Beaches of the North Shore provide respites not only for humans, but are frequented by Hawaiian green sea turtles, called honu in native Hawaiian, that use soft sand as resting spots from the aquatic life of feeding and living in the roiling waters offshore. At Ho’okipa Beach Park, the beached turtles—with their shells’ radius reaching up to two feet—resemble boulders from afar. Drag marks to and from the water are evidenced by sand designs mapping the turtles’ slow progress. Ho’okipa Beach Lookout, above the beach, is also an excellent vantage point from which to spot the migration of humpback whales that takes place from December through April. Watch for telltale signs of water spouts dotting the blue array of open ocean waters, especially as the sun begins to set across the horizon.
Windsurfing Capital of the World
On Maui, there is a love affair with the wind. Given its position as the farthermost island to the north, Maui is the windiest of the Hawaiian Islands as dominant tradewinds come across the Pacific Ocean to land squarely on its central north shore. For many, whitecaps may be a signal to take cover, but for lovers of wind sports, it’s a cue to go out to windsurf, kiteboard, hydrofoil or wingfoil. Paia, specifically Ho’okipa, has been referred to as the Windsurfing Capital of the World, a moniker it earned in the 1970s when it was determined that conditions were near perfect for the sport here. At the height of windsurfing’s popularity, pioneers in sail, board and wave-riding such as Robby Naish, Mike Waltze and Pete Cabrinha set up shops in town.

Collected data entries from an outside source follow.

Lemma drop_pre pth m s r s' :
  drain_pre s -> m ∈ ms -> m_name m0 ∉ map m_name ms -> dropReplica pth m s = (r, s') -> drain_pre s'.
Proof.
  intros (HK & Hs & Hd) Hm H0 H. pose proof (fun m' => dropReplica_mrt _ _ _ _ _ m' H) as Hmrt.
  apply dropReplica_spec in H as (_ & Hrow & _). repeat split.
  - unfold KeysOK. destruct Hrow as [->| ->]; [done|by apply KeyOK_delete].
  - destruct (Hmrt m0) as [_ Hx]. unfold steady. rewrite Hx; [apply Hs|]. intros Heq. apply H0, list_elem_of_fmap. by exists m.
  - destruct (Hmrt m0) as [_ Hx]. rewrite Hx; [apply Hs|]. intros Heq. apply H0, list_elem_of_fmap. by exists m.
  - destruct (Hmrt m0) as [_ Hx]. rewrite Hx; [apply Hs|]. intros Heq. apply H0, list_elem_of_fmap. by exists m.
  - rewrite Forall_forall in *. intros x Hx. specialize (Hd x Hx). destruct (Hmrt x) as [Ho _].
    unfold drained in *. unfold operator_view in Ho. congruence.
Qed.

Lemma drain_copies_ok (tok : string -> string -> Prop) m cs n b s v s' :
  m ∈ ms -> m0 ∈ members -> m_name m0 ∉ map m_name ms -> drain_pre s ->
  (forall p ct, (p, ct) ∈ cs -> tok p ct) -> drain_copies m cs n b s = (v, s') -> drain_post tok s s'.
Proof.
  intros Hm Hm0 H0. revert n b s. induction cs as [|[p ct] cs IH]; intros n b s Hpre Htok H.
  { injection H as <- <-. by apply drain_post_refl. }
  assert (Htok' : forall p ct, (p, ct) ∈ cs -> tok p ct) by (intros; apply Htok; set_solver).
  cbn [drain_copies] in H. unfold pbind, reads in H. destruct (targetFor p s) as [target cap] eqn:Ht.
  destruct (decide _) as [Hlt|Hge]; [by eapply IH|]. destruct (negb _); [by eapply IH|].
  destruct (dropReplica p m s) as [r s1] eqn:Hd.
  assert (Hpre1 : drain_pre s1) by (by eapply drop_pre).
  assert (Hstep : drain_post tok s s1).
  { pose proof (dropReplica_spec _ _ _ _ _ Hd) as (He & Hrow & _).
    assert (Hother : forall q x, (q, x) <> (p, m_name m) -> replicas (idx s1) !! (q, x) = replicas (idx s) !! (q, x)).
    { intros q x Hq. destruct Hrow as [->| ->]; [done|]. by rewrite lookup_delete_ne. }
    split; [done|]. split; [done|]. split; [destruct Hrow as [->| ->]; [done|apply delete_subseteq]|]. split.
    - intros q x Hx. apply Hother. intros [= -> ->]. apply Hx, list_elem_of_fmap. by exists m.
    - intros q x old Ho Hg. assert ((q, x) = (p, m_name m)) as [= -> ->].
      { destruct (decide ((q, x) = (p, m_name m))); [done|]. rewrite Hother in Hg by done. congruence. }
      pose proof (steady_target p m0 s Hm0 (proj1 (proj2 Hpre))) as Htg. rewrite Ht in Htg. simpl in Htg.
      destruct (liveReplicas p ct s) as [|r0 l] eqn:Hl; [unfold count in Hge; simpl in Hge; lia|].
      destruct (live_elsewhere p ct s r0) as [Hr0 (r1 & Hr1 & Hl1)]; [done|rewrite Hl; set_solver|].
      exists ct, (rp_member r0). split; [apply Htok; set_solver|]. split; [done|]. exists r1. split; [|done].
      rewrite Hother; [done|]. intros [= Heq]. apply Hr0. rewrite Heq. apply list_elem_of_fmap. by exists m. }
  eapply drain_post_trans; [exact Hstep|]. destruct r; by eapply IH.
Qed.
End Drain.

Lemma copies_on_tok m i p ct : (p, ct) ∈ copies_on m i -> en_ctoken <$> entries i !! p = Some ct.
Proof.
  unfold copies_on. rewrite list_elem_of_omap. intros (r & _ & Hr).
  destruct (entries i !! rp_path r) as [e|] eqn:He; [|done]. simpl in Hr. injection Hr as <- <-. by rewrite He.
Qed.

Lemma drain_members_ok ms m0 l n b s v s' :
  l ⊆ ms -> m0 ∈ members -> m_name m0 ∉ map m_name ms -> drain_pre ms m0 s ->
  drain_members l n b s = (v, s') ->
  drain_post ms m0 (fun p ct => en_ctoken <$> entries (idx s) !! p = Some ct) s s'.
Proof.
  intros Hl Hm0 H0. revert n b s. induction l as [|m l IH]; intros n b s Hpre H.
  { injection H as <- <-. by apply drain_post_refl. }
  cbn [drain_members] in H. unfold drain_member, pbind, reads in H.
  destruct (drain_copies m (copies_on m (idx s)) n b s) as [[n1 b1] s1] eqn:Hd. simpl in H.
  eapply drain_copies_ok with (tok := fun p ct => en_ctoken <$> entries (idx s) !! p = Some ct) in Hd;
    [|apply Hl; set_solver|exact Hm0|exact H0|done|intros p ct; apply copies_on_tok].
  pose proof Hd as (Hpre1 & He1 & _).
  eapply drain_post_trans; [exact Hd|]. apply IH in H; [|set_solver|done]. by rewrite He1 in H.
Qed.

(** C8: Draining keeps a copy elsewhere, as long as one member of the pool is
    plainly in service: then every row that draining members lose to a drain pass
    leaves behind a live copy of the entry's content on a member that is not
    being drained, and no other row changes. *)
Theorem drain_keeps_copy ms m0 n b s v s' :
  KeysOK s -> m0 ∈ members -> steady m0 s -> m_name m0 ∉ map m_name ms -> Forall (fun m => drained m s) ms ->
  drain_members ms n b s = (v, s') ->
  entries (idx s') = entries (idx s) /\
  (forall p x, x ∉ map m_name ms -> replicas (idx s') !! (p, x) = replicas (idx s) !! (p, x)) /\
  (forall p x old, replicas (idx s) !! (p, x) = Some old -> replicas (idx s') !! (p, x) = None ->
     exists row y, entries (idx s) !! p = Some row /\ y ∉ map m_name ms /\
                   live_copy (replicas (idx s')) p (en_ctoken row) y).
Proof.
  intros HK Hm0 Hs H0 Hd H. eapply drain_members_ok in H; [|done..].
  destruct H as (_ & He & _ & Ho & Hg). split; [done|]. split; [done|]. intros p x old Hold Hgone.
  destruct (Hg _ _ _ Hold Hgone) as (ct & y & Ht & Hy & Hc).
  destruct (entries (idx s) !! p) as [row|]; [|done]. simpl in Ht. injection Ht as <-. eauto.
Qed.
End Safety.
(* ===== verification/MetaCopy.v ===== *)
(** * Copies and upload cleanup in the metadata store (internal/meta: copy.go,
    upload_cleanup.go)

    Binding a copied file to its inode exactly once, and removing the local
    versions of a discarded upload. *)
From S2P Require Import Prelude GoLib Retry MetaState MetaTree.
Open Scope Z_scope.

Section Copy.
Context {F : Fold}.

Definition Identity : Op Store merr string := query (fun d => Ok (store_identity d)).

Definition toggle_fence (d : DB) : DB := d <| copy_cleanup_fence ::= negb |>.

Definition FenceCopyCleanup (identity remote remoteID : string) : Op Store merr unit :=
  durableTx (fun d =>
    if decide (identity = "" \/ store_identity d <> identity) then Err ErrCopyTargetChanged
    else if decide (aliases d remote remoteID <> []) then Err ErrCopyReferenced
    else Ok (tt, toggle_fence d)).

Definition sameCopyTarget (old expected : Node) : bool :=
  bool_decide (ParentIno old = ParentIno expected /\ Name old = Name expected /\ Remote old = Remote expected /\
               RemoteID old = RemoteID expected /\ Version old = Version expected /\ Size old = Size expected /\
               Dirty old = true /\ NKind old = KindFile).

Definition CheckCopyTarget (id : string) (expected : Node) : Op Store merr unit := query (fun d =>
  match copy_bindings d !! id with
  | None => match lookup_child d (ParentIno expected) (Name expected) with
            | Err ErrNotFound => Ok tt
            | Err e => Err e
            | Ok _ => Err ErrExists
            end
  | Some ino => match get d ino with
                | Err ErrNotFound => Err ErrCopyTargetChanged
                | Err e => Err e
                | Ok old => if sameCopyTarget old expected then Ok tt else Err ErrCopyTargetChanged
                end
  end).

(** The binding's inode is unique in its table. *)
Definition insert_binding (id : string) (ino : Z) : Tx DB merr unit := fun d =>
  if decide (is_Some (copy_bindings d !! id) \/ ino ∈ map snd (map_to_list (copy_bindings d)))
  then Err ErrConstraint
  else Ok (tt, d <| copy_bindings ::= <[id := ino]> |>).

Definition bindTx (id : string) (n : Node) : Tx DB merr Node := fun d =>
  match copy_bindings d !! id with
  | Some ino =>
      match nodes d !! ino with
      | None => Err ErrCopyTargetChanged
      | Some r => let old := scanNode ino r in
                  if sameCopyTarget old n then Ok (old, d) else Err ErrCopyTargetChanged
      end
  | None =>
      match nodes d !! ParentIno n with
      | None => Err ErrNotFound
      | Some p =>
          if decide (r_kind p <> KindDir) then Err ErrCopyTargetChanged
          else match entry_at d (ParentIno n) (Name n) with
          | Some _ => Err ErrExists
          | None => (let! ino := insert_row (bind_row n) in
                     do! insert_binding id ino;
                     tret (n <| Ino := ino |>)) d
          end
      end
  end.

Definition BindCopy (id : string) (n : Node) : Op Store merr Node :=
  if decide (id = "" \/ NKind n <> KindFile \/ RemoteID n = "" \/ Version n = "" \/ Size n < 0)
  then ofail (ErrText "meta: invalid copy publication") else
  let* t := (fun s => (Ok (now s), s)) in
  let n := (with_fetched t (if decide (Mode n = 0) then n <| Mode := 420 |> else n)) <| Dirty := true |> in
  let* n := durableTx (bindTx id n) in
  do* clearAbsent (ParentIno n) (Name n);
  oret n.

(** ** RemoveLocalVersion *)

Record LocalVersionCleanup := MkCleanup {
  lc_StoreIdentity : string; lc_Remote : string; lc_RemoteID : string; lc_Version : string; lc_Size : Z;
  lc_Nodes : list Node
}.

Definition localPrefix : string := "cloudfs-local:".

Definition bad_request (q : LocalVersionCleanup) : bool :=
  bool_decide (lc_StoreIdentity q = "" \/ lc_Remote q = "" \/ lc_Version q = "" \/ lc_Size q < 0 \/
               lc_RemoteID q = localPrefix) ||
  negb (hasPrefix (lc_RemoteID q) localPrefix).
Definition bad_node (q : LocalVersionCleanup) (n : Node) : bool :=
  bool_decide (Ino n = 0 \/ Ino n = RootIno \/ NKind n <> KindFile \/ Dirty n = false \/ Remote n <> lc_Remote q \/
               RemoteID n <> lc_RemoteID q \/ Version n <> lc_Version q \/ Size n <> lc_Size q).

Definition by_local_id (d : DB) (id : string) : list (Z * Row) :=
  stable_sort by_ino (select (fun _ r => bool_decide (r_remote_id r = id)) d).

Definition remove_authorized (n : Node) : Tx DB merr unit := fun d =>
  if decide (select (fun _ r => bool_decide (r_parent r = Ino n)) d <> []) then Err ErrLocalVersionChanged
  else (do! fenceDirListingTx [ParentIno n]; removeSubtreeTx (Ino n)) d.

Definition removeLocalTx (q : LocalVersionCleanup) : Tx DB merr unit := fun d =>
  if decide (store_identity d <> lc_StoreIdentity q) then Err ErrLocalVersionChanged else
  let current := map node_of (by_local_id d (lc_RemoteID q)) in
  if negb (forallb (fun n => bool_decide (n ∈ lc_Nodes q)) current &&
           bool_decide (length current = length (lc_Nodes q)))
  then Err ErrLocalVersionChanged
  else (do! tforeach remove_authorized (lc_Nodes q); tmodify toggle_fence) d.

Definition RemoveLocalVersion (q : LocalVersionCleanup) : Op Store merr unit :=
  if bad_request q || existsb (bad_node q) (lc_Nodes q) || negb (bool_decide (NoDup (map Ino (lc_Nodes q))))
  then ofail ErrLocalVersionChanged else
  do* durableTx (removeLocalTx q);
  foldr (fun n m => do* markAbsent (ParentIno n) (Name n) defaultNegativeTTL; m) (oret tt) (lc_Nodes q).
End Copy.
(* ===== verification/MetaRows.v ===== *)
(** * Rows of the metadata database

    What the queries return, what a subtree is, and that deleting a subtree,
    whether by recursion or by a recursive query, removes exactly it. *)
From S2P Require Import Prelude GoLib Retry MetaState MetaTree MetaListing.
Open Scope Z_scope.

(** ** Queries *)

Lemma elem_of_select P d i r : (i, r) ∈ select P d <-> nodes d !! i = Some r /\ P i r = true.
Proof. unfold select. rewrite list_elem_of_filter, elem_of_map_to_list. simpl. tauto. Qed.

Lemma NoDup_select P d : NoDup (map fst (select P d)).
Proof.
  apply (NoDup_fmap_fst (A:=Z) (B:=Row)).
  - intros i r x [Hr _]%elem_of_select [Hx _]%elem_of_select. congruence.
  - apply NoDup_filter, NoDup_map_to_list.
Qed.

Lemma elem_of_children d dir i r :
  (i, r) ∈ children d dir <-> nodes d !! i = Some r /\ r_parent r = dir /\ i <> RootIno.
Proof.
  unfold children. rewrite stable_sort_elem, elem_of_select. unfold is_child.
  rewrite bool_decide_eq_true. tauto.
Qed.

Lemma NoDup_children d dir : NoDup (map fst (children d dir)).
Proof. unfold children. rewrite (fmap_Permutation fst _ _ (stable_sort_perm _ _)). apply NoDup_select. Qed.

Lemma entry_at_Some d p n i r : entry_at d p n = Some (i, r) -> nodes d !! i = Some r /\ r_parent r = p /\ r_name r = n.
Proof.
  unfold entry_at. intros H. apply head_Some_elem_of, elem_of_select in H.
  rewrite bool_decide_eq_true in H. tauto.
Qed.

Definition uniq (d : DB) : Prop :=
  forall i j r x, nodes d !! i = Some r -> nodes d !! j = Some x ->
    r_parent r = r_parent x -> r_name r = r_name x -> i = j.

Lemma entry_at_row d i r : uniq d -> nodes d !! i = Some r -> entry_at d (r_parent r) (r_name r) = Some (i, r).
Proof.
  intros HU Hi. destruct (entry_at d _ _) as [[j x]|] eqn:He.
  - apply entry_at_Some in He as (Hj & Hp & Hn). pose proof (HU _ _ _ _ Hi Hj (eq_sym Hp) (eq_sym Hn)). by simplify_eq.
  - unfold entry_at in He. apply head_None in He.
    assert (Hin : (i, r) ∈ select (fun _ x => bool_decide (r_parent x = r_parent r /\ r_name x = r_name r)) d)
      by (apply elem_of_select; rewrite bool_decide_eq_true; auto).
    rewrite He in Hin. by apply not_elem_of_nil in Hin.
Qed.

With access to world-class wind and waves at Ho’okipa, plus the discovery of what came to be known as Jaws—one of the largest surf breaks in the world—Maui’s North Shore soon created a buzz and destination appeal for not only athletes, but spectators of these sports that harness the power of the wind. Visitors have a front seat to wind sports from Ho’okipa Beach Lookout. Surfers have the water from sunrise to 11 a.m. each day, then wind athletes rig up and take to the sea with an array of sails, and kites for a colorful show against the blue surf break. For those inspired by the wind, there are plenty of schools ready to safely introduce beginners and more experienced riders to the range of wind sports. Paia imbues visitors in its island spirit whether watching from shore or engaging in play.